L’objectif d’insertion ou de réinsertion des personnes détenues est affirmé par la loi mais peine à se concrétiser en pratique.
La détention renforce les facteurs de précarité sociale
Outre que l’incarcération favorise la rupture des liens sociaux et familiaux, les troubles ou fragilités psychiques et les problèmes d’addiction – qui concernent 8 détenus sur 10 – sont souvent aggravés par les conditions de détention : isolement affectif, promiscuité, hygiène défaillante, inactivité, violence et tensions, etc.
Sécurité vs. insertion
En prison, l’objectif de sécurité et de gestion des flux prend le pas sur l’objectif d’insertion. Cela se retrouve en particulier dans la faiblesse des moyens qui lui sont alloués. Dans des prisons surpeuplées, les conseillers d’insertion et de probation sont surchargés et ne sont pas en mesure de suivre l’ensemble des personnes détenues dans leurs projets. Un conseiller peut ainsi parfois être amené à suivre jusqu’à 120 personnes si bien qu’en pratique, il n’est pas rare qu’un détenu sorte de détention sans avoir pu rencontrer son conseiller. S’y ajoutent la faiblesse des moyens consacrés à la formation et aux activités (voir question sur les activités) et des contraintes logistiques et organisationnelles qui tendent à renforcer la déresponsabilisation et la désocialisation des personnes détenues.

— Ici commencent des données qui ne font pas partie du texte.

Lemma loadModules_prefix runner d σ r σ' :
  forA (λ module, forA (loadCommand runner d module) (toLoad d module))
       (Deployment.modules d) σ = (r, σ') →
  this σ' = this σ ∧
  ∃ evs, trace σ' = trace σ ++ evs ∧
    match r with
    | inr _ => evs = loadEvents (modulePathCache (this σ)) runner d
    | inl _ => evs `prefix_of` loadEvents (modulePathCache (this σ)) runner d
    end.
Proof.
  unfold loadEvents. apply forA_prefix; [|done].
  intros module σ1 r1 σ1' Hth1. apply forA_prefix; [|done].
  intros load σ2 r2 σ2' Hth2 Hload.
  apply loadCommand_prefix in Hload as (Hth & evs & Htr & Hevs).
  rewrite Hth2 in Hth, Hevs. eauto.
Qed.

Lemma execute_prefix d runner σ r σ' :
  runnerCache (this σ) !! Deployment.type d = Some runner →
  execute d σ = (r, σ') →
  ∃ evs, trace σ' = trace σ ++ evs ∧
    (evs `prefix_of` loadEvents (modulePathCache (this σ)) runner d ∨
     evs = loadEvents (modulePathCache (this σ)) runner d
             ++ [Run (Runner.type runner)]).
Proof.
  intros Hrunner. unfold execute. rewrite bind_action. simpl.
  rewrite Hrunner, bind_action. simpl. rewrite bind_action.
  set (σ1 := mkState (clearRunnerCache (this σ)) (world σ) (trace σ)).
  destruct (forA _ (Deployment.modules d) σ1) as [[e|[]] σ2] eqn:Hloop;
    apply loadModules_prefix in Hloop as (Hth & evs & Htr & Hevs);
    simpl in Htr, Hevs.
  - intros [= <- <-]. exists evs. split; [done | by left].
  - subst evs. rewrite bind_action. unfold call, host. simpl.
    destruct (Runner.run runner (world σ2)) as [[e|[]] w]; simpl;
      intros [= <- <-]; simpl; eexists; (split; [by rewrite Htr, <-app_assoc|]);
      by right.
Qed.
(** [union(x, y)] on two non-terminal bundles of the same kind first adds
    [y]'s size and thickness to [x]'s; nothing afterwards lowers them. *)
Lemma union_grows_x (fuel d : nat) (s : State) (x y : bid) (bx b_y : bundle) (zx zy : Z) (tx ty : Q) :
  nonneg s -> store s !! x = Some bx -> store s !! y = Some b_y ->
  b_size bx = Some zx -> b_size b_y = Some zy -> b_thickness bx = Some tx -> b_thickness b_y = Some ty ->
  kind_eqb (b_kind bx) (b_kind b_y) = true -> b_is_terminal bx = false -> b_is_terminal b_y = false ->
  (zx + zy <= size_at (out_state (union fuel (S d) x y s)) x)%Z /\
  tx + ty <= thick_at (out_state (union fuel (S d) x y s)) x.
Proof.
  intros N Hx Hy Zx Zy Tx Ty Hk Htx Hty. rewrite union_S.
  rewrite (bind_step _ _ s _ s (kind_of_run s x bx Hx)). cbv beta.
  rewrite (bind_step _ _ s _ s (kind_of_run s y b_y Hy)), Hk. cbv beta iota delta [negb].
  rewrite (bind_step _ _ s _ s (is_terminal_of_run s x bx Hx)), Htx. cbv beta iota.
  rewrite (bind_step _ _ s _ s (is_terminal_of_run s y b_y Hy)), Hty. cbv beta iota.
  rewrite (size_add_run s x y bx b_y zx zy _ Hx Hy Zx Zy).
  set (s1 := mkState _ _ _ _ _).
  assert (Hx1 : store s1 !! x = Some (set_size (Some (zx + zy)%Z) bx)) by (apply lookup_insert_eq).
  assert (Hy1 : exists b_y1, store s1 !! y = Some b_y1 /\ b_thickness b_y1 = Some ty).
  { unfold s1; cbn. destruct (decide (y = x)) as [->|Hyx].
    - rewrite lookup_insert_eq. eexists; split; [reflexivity|]. cbn. congruence.
    - rewrite lookup_insert_ne by congruence. eauto. }
  destruct Hy1 as (b_y1 & Hy1 & Ty1).
  assert (N1 : nonneg s1).
  { apply nonneg_set_size; [exact N|exact Hx|].
    pose proof (proj1 (N x bx Hx) zx Zx). pose proof (proj1 (N y b_y Hy) zy Zy). lia. }
  rewrite (thickness_add_run s1 x y _ b_y1 tx ty _ Hx1 Hy1 Tx Ty1).
  apply grows_out.
  - destruct (b_kind bx);
    grows_core ltac:(first [apply grows_unite_loop; intros; apply grows_union
      | apply grows_chain_contains | apply grows_walk_pair | apply grows_step2 | apply grows_repoint]).
  - apply nonneg_set_thickness; [exact N1|exact Hx1|].
    pose proof (proj2 (N x bx Hx) tx Tx). pose proof (proj2 (N1 y b_y1 Hy1) ty Ty1). lra.
  - unfold szv; cbn. rewrite lookup_insert_eq. reflexivity.
  - unfold thv; cbn. rewrite lookup_insert_eq. reflexivity.
Qed.

Lemma split_straight_x (fuel depth : nat) (gbe : State -> bid -> Q -> point * point)
    (s : State) (sb x : bid) (t : Q) (sbd bx : bundle) :
  store s !! sb = Some sbd -> store s !! x = Some bx -> b_kind bx = StraightBundle ->
  x <> next_id s -> x <> S (next_id s) ->
  exists s', split fuel depth gbe sb x t s = Raise AttributeError s' /\
    straight_bundles s' = straight_bundles s ++ [next_id s] /\
    elbow_bundles s' = elbow_bundles s ++ [S (next_id s)].
Proof.
  intros Hsb Hx Hk H1 H2.
  unfold split, backbone, point_of, get, alloc, append_straight, append_elbow,
    mbind, M_bind, mret, M_ret, raise.
  rewrite Hsb. cbv beta iota zeta. cbn [store straight_bundles elbow_bundles next_id edges].
  destruct (gbe _ sb t) as [p1 p2]. cbv beta iota zeta.
  cbn [store straight_bundles elbow_bundles next_id edges].
  rewrite lookup_insert_ne by congruence. rewrite lookup_insert_ne by congruence.
  rewrite Hx, Hk. eexists. split; [reflexivity|]. split; reflexivity.
Qed.

Lemma divide_straight_eb (fuel : nat) (s : State) (sb eb : bid) (sbd ebd : bundle) :
  store s !! sb = Some sbd -> store s !! eb = Some ebd -> b_kind ebd = StraightBundle ->
  eb <> next_id s ->
  exists s', divide fuel sb eb s = Raise AttributeError s' /\
    straight_bundles s' = straight_bundles s ++ [next_id s] /\
    elbow_bundles s' = elbow_bundles s.
Proof.
  intros Hsb Heb Hk H1.
  unfold divide, inner_of, right_of, get, alloc, append_straight,
    mbind, M_bind, mret, M_ret, raise.
  rewrite Hsb. cbv beta iota zeta. cbn [store straight_bundles elbow_bundles next_id edges].
  rewrite lookup_insert_eq. cbv beta iota zeta. cbn [store straight_bundles elbow_bundles next_id edges].
  rewrite lookup_insert_ne by congruence. rewrite Heb, Hk.
  eexists. split; [reflexivity|]. split; reflexivity.
Qed.
(** X17. A formatted time always has a part, and at most one for each of
    days, hours and minutes, in that order.  For a time that is not
    negative, days and hours are listed only when positive, hours are below
    24 and minutes below 60; below one minute the text is the single part
    "0 minutes". *)
Theorem format_time_parts (seconds : Qc) :
  format_time seconds ≠ []
  ∧ (format_time seconds).*2 `sublist_of` [Days; Hours; Minutes]
  ∧ (0 ≤ seconds →
     Forall (λ part, match part.2 with
                     | Days => (1 ≤ part.1)%Z
                     | Hours => (1 ≤ part.1 < 24)%Z
                     | Minutes => (0 ≤ part.1 < 60)%Z
                     end) (format_time seconds))
  ∧ (0 ≤ seconds → seconds < Qc_of_Z 60 → format_time seconds = [(0%Z, Minutes)]).
Proof.
  split; [|split; [|split]].
  - unfold format_time. repeat case_decide; simpl; try done.
    match goal with Hno : ¬ (_ ∨ _) |- _ => destruct Hno end. by right.
  - unfold format_time. repeat case_decide; simpl;
      repeat (first [apply sublist_nil | apply sublist_skip | apply sublist_cons]).
  - intros Hs.
    destruct (format_time_components seconds Hs) as (Hd & Hh & Hm & _).
    unfold format_time.
    repeat case_decide; repeat constructor; simpl; lia.
  - intros Hs Hlt.
    destruct (format_time_components seconds Hs) as (Hd & Hh & Hm & Hlo & Hhi).
    assert (Qc_of_Z (floordiv seconds (Qc_of_Z (24 * 3600)) * 86400
                     + floordiv (pymod seconds (Qc_of_Z (24 * 3600))) (Qc_of_Z 3600)
                       * 3600
                     + floordiv (pymod (pymod seconds (Qc_of_Z (24 * 3600)))
                                   (Qc_of_Z 3600)) (Qc_of_Z 60) * 60)
            < Qc_of_Z 60) as Hsum by (by eapply Qcle_lt_trans).
    apply Z2Qc_inj_lt in Hsum.
    unfold format_time.
    repeat case_decide; simpl; try lia.
    + do 2 f_equal. lia.
    + exfalso. match goal with Hno : ¬ (_ ∨ _) |- _ => apply Hno end.
      by right.
Qed.

(** X18. The parts of a formatted time stand for the time cut to the whole
    minute: for a time that is not negative, the seconds of the listed days,
    hours and minutes are at most the time and less than a minute short of
    it. *)
Theorem format_time_value (seconds : Qc) :
  0 ≤ seconds →
  Qc_of_Z (parts_seconds (format_time seconds)) ≤ seconds
  ∧ seconds < Qc_of_Z (parts_seconds (format_time seconds) + 60).
Proof.
  intros Hs.
  destruct (format_time_components seconds Hs) as (Hd & Hh & Hm & Hlo & Hhi).
  assert (parts_seconds (format_time seconds)
          = (floordiv seconds (Qc_of_Z (24 * 3600)) * 86400
             + floordiv (pymod seconds (Qc_of_Z (24 * 3600))) (Qc_of_Z 3600) * 3600
             + floordiv (pymod (pymod seconds (Qc_of_Z (24 * 3600)))
                           (Qc_of_Z 3600)) (Qc_of_Z 60) * 60)%Z) as ->.
  { unfold format_time, parts_seconds.
    repeat case_decide; simpl; unfold part_seconds; simpl; try lia;
      naive_solver lia. }
  done.
Qed.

L’interdiction d’Internet par exemple, indispensable pour toute démarche de recherche d’emploi, prive les prisonniers d’un outil précieux d’insertion et d’autonomisation.
Détention et droit commun
La prise en charge des personnes détenues par les services de droit commun est souvent dysfonctionnelle ou insuffisante. Ainsi, par exemple, seulement 67 postes équivalents temps-plein (assurés par 153 conseillers pôle emploi) sont consacrés aux publics détenus, répartis dans 187 établissements pénitentiaires. Moins d’un quart des sortants de prison (16 000 environ) voit un conseiller en entretien avant leur libération. Encore moins parviennent à s’inscrire comme demandeur d’emploi avant de sortir (environ 10 000).
Aménagements de peine
Les aménagements de peine comme la libération conditionnelle, qui permettent un retour progressif et accompagné des personnes détenues à la vie extérieure, sont largement sous-utilisés. Ainsi, 80% des prisonniers sortent sans accompagnement (en « sortie sèche »), alors même que des études ont montré que les risques de récidive étaient, pour eux, beaucoup plus élevés que si leur peine était aménagée (63% sont recondamnés dans les cinq ans, contre 45% autrement).
Une fois dehors
Les sortants de prison sont confrontés à une série d’obstacles et de difficultés qui compromettent encore leurs chances de réinsertion : isolement social et familial, difficultés d’accès à un logement (16% des sortants n’ont qu’une solution précaire d’hébergement, 6% n’en ont aucune), casse-tête administratif pour régler leur situation, endettement (amendes pénales, dommages et intérêts), éloignement du marché de l’emploi aggravé par un trou dans le CV et un casier judiciaire chargé, etc.